In The English Garden and National Identity, Helmreich examines how garden design in the late nineteenth and early twentieth centuries came to be seen as something distinctly English. Helmreich compares and contrasts the competing styles in garden design of the time. She also documents how English artists and writers portrayed these gardens and helped to transform formal gardens into something identified with the English national character. As she states in the introduction: "During the last quarter of the nineteenth century and opening decades of the twentieth century, fiery debates about styles and forms of English gardens intersected with notions of national identity. The leading styles of garden design sought validity through recourse to the label English, and the garden was adopted as a symbol of national identity. This study is grounded in the premise that gardenscapes do not communicate universal values irrespective of time or place, but that each culture endows garden forms with particular sets of meanings and, within that culture, those meanings, and therefore vehicles that express them, are contested and not fixed." "This is a book about garden history, by an art historian, revolving around a topic (national identity) formerly the province of sociologists, currently the obsession of mainstream historians," Peter Mandler stated on H-Net: Humanities and Social Sciences Online: "Such a book illustrates the typical multidisciplinary range and ambition of cultural history nowadays—much to be celebrated." "This study …," John Dixon Hunt wrote in Albion, "should become a standard narrative of this particular chapter in landscape architectural history."

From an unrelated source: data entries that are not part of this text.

(* ===== verification/Collection.v ===== *)
(** * Collections

    packages/storage/src/in-memory-collection.ts: the documents of a collection,
    their encoded bytes by key, kept in step with the indexes and with a journal
    that records every change before it is made.

    The journal is what the caller supplies: [commit] records a list of
    operations, in a state [J] of its own, or throws. Ids that [CustomId.generate]
    would make are arguments, as are the clock and the random source there. The
    iterators that [find] and [candidates] return are consumed to their end. *)

From S2P Require Import Prelude Errors JsNumber JsString JsValue CustomId Codec Filter Sort Update IndexSpec FieldIndex IndexSet Planner.
Import IndexSet.IndexSet.

Module Collection.
Record StorageUpdateResult := {
  matchedCount : Z;
  modifiedCount : Z;
  upsertedId : option bytes;
}.

(** [StorageFindOptions]; [None] for [undefined]. *)
Record StorageFindOptions := {
  find_sort : option Sort.SortSpecification;
  find_skip : option number;
  find_limit : option number;
}.

(** [JournalOperation]. *)
Inductive JournalOperation :=
  | OpPut (key : jsstring) (document : bytes)
  | OpDelete (key : jsstring)
  | OpCreateIndex (spec : IndexSpec)
  | OpDropIndex (name : jsstring).

Inductive Stage := STAGE_COLLSCAN | STAGE_IDLOOKUP | STAGE_IXSCAN.
Inductive Access := ACCESS_EQUALITY | ACCESS_IN | ACCESS_RANGE.

Record ExplainResult := {
  stage : Stage;
  explain_index : option jsstring;
  explain_field : option jsstring;
  access : option Access;
  explain_lower : option FieldIndex.FieldIndex.IndexBound;
  explain_upper : option FieldIndex.FieldIndex.IndexBound;
  estimatedCandidates : number;
  documents_examined : Z;
}.

Record IndexValidationReport := {
  valid : bool;
  report_indexes : Z;
  report_documents : Z;
  issues : list IndexIssue;
}.

Record PreparedInsert := { id : bytes; insert_key : jsstring; insert_encoded : bytes }.

Record LocatedDocument := {
  located_key : jsstring;
  located_encoded : bytes;
  located_document : Document;
}.

(** ** Helpers *)

Definition collectionError {A} (code : StorageErrorCode) : result A := Throw (StorageError code).

Definition encodeStoredDocument (document : Document) : result bytes :=
  catch (encodeDocument document) (λ _, collectionError InvalidDocument).

(** [{ ...document, _id: id }]. *)
Definition with_id (document : Document) (id : bytes) : Document :=
  obj_set document (js "_id") (VId id).

Definition validateReplacement (replacement : DocumentValue) : result Document :=
  match replacement with
  | VDoc fields =>
      if existsb (λ kv, starts_dollar kv.1) fields then collectionError InvalidDocument
      else Ok fields
  | _ => collectionError InvalidDocument
  end.

Definition validateUpsert (upsert : option DocumentValue) : result bool :=
  match upsert with
  | None => Ok false
  | Some (VBool b) => Ok b
  | Some _ => collectionError InvalidUpdate
  end.

Definition immutableId {A} : result A := collectionError ImmutableId.

Definition validateSkip (skip : option number) : result Z :=
  match skip with
  | None => Ok 0
  | Some n =>
      if negb (isSafeInteger n) || (Z_of_number n <? 0) then collectionError InvalidFindOptions
      else Ok (Z_of_number n)
  end.

Definition validateLimit (limit : option number) : result (option Z) :=
  match limit with
  | None => Ok None
  | Some n =>
      if negb (isSafeInteger n) || (Z_of_number n <? 1) then collectionError InvalidFindOptions
      else Ok (Some (Z_of_number n))
  end.

(** [generated] is what [CustomId.generate] would return. *)
Definition resolveDocumentId (document : Document) (generated : result bytes) : result bytes :=
  match obj_get document (js "_id") with
  | None => generated
  | Some (VId id) => Ok id
  | Some _ => collectionError InvalidDocumentId
  end.

Definition describePlan (plan : Planner.QueryPlan) (documents : Z) : ExplainResult :=
  match plan with
  | Planner.COLLSCAN estimated =>
      {| stage := STAGE_COLLSCAN; explain_index := None; explain_field := None; access := None;
         explain_lower := None; explain_upper := None;
         estimatedCandidates := estimated; documents_examined := documents |}
  | Planner.IDLOOKUP _ estimated =>
      {| stage := STAGE_IDLOOKUP; explain_index := Some Spec.ID_INDEX_NAME;
         explain_field := Some (js "_id"); access := Some ACCESS_EQUALITY;
         explain_lower := None; explain_upper := None;
         estimatedCandidates := estimated; documents_examined := documents |}
  | Planner.IXSCAN index plan_access viaMembership estimated =>
      let base acc lower upper :=
        {| stage := STAGE_IXSCAN;
           explain_index := Some (Spec.name (FieldIndex.FieldIndex.spec index));
           explain_field := Some (Spec.field (FieldIndex.FieldIndex.spec index));
           access := Some acc; explain_lower := lower; explain_upper := upper;
           estimatedCandidates := estimated; documents_examined := documents |} in
      match plan_access with
      | Planner.AccessRange _ lower upper => base ACCESS_RANGE lower upper
      | Planner.AccessEqual _ =>
          base (if viaMembership : bool then ACCESS_IN else ACCESS_EQUALITY) None None
      end
  end.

BIOGRAPHICAL AND CRITICAL SOURCES:
PERIODICALS
Albion, winter, 2004, John Dixon Hunt, review of The English Garden and National Identity: The Competing Styles of Garden Design, 1870-1914, p. 695.
Art Bulletin, December, 1998, Susan P. Casteras, review of The Victorians: British Painting, 1837-1901.
Arthuriana, Volume 8, issue 3, 1998, James A. Butler, review of The Victorians.
New York Times, May 4, 1997, Ted Loos, review of The Victorians.
Victorian Studies, spring, 1998, Leslie Williams, review of The Victorians, p. 514.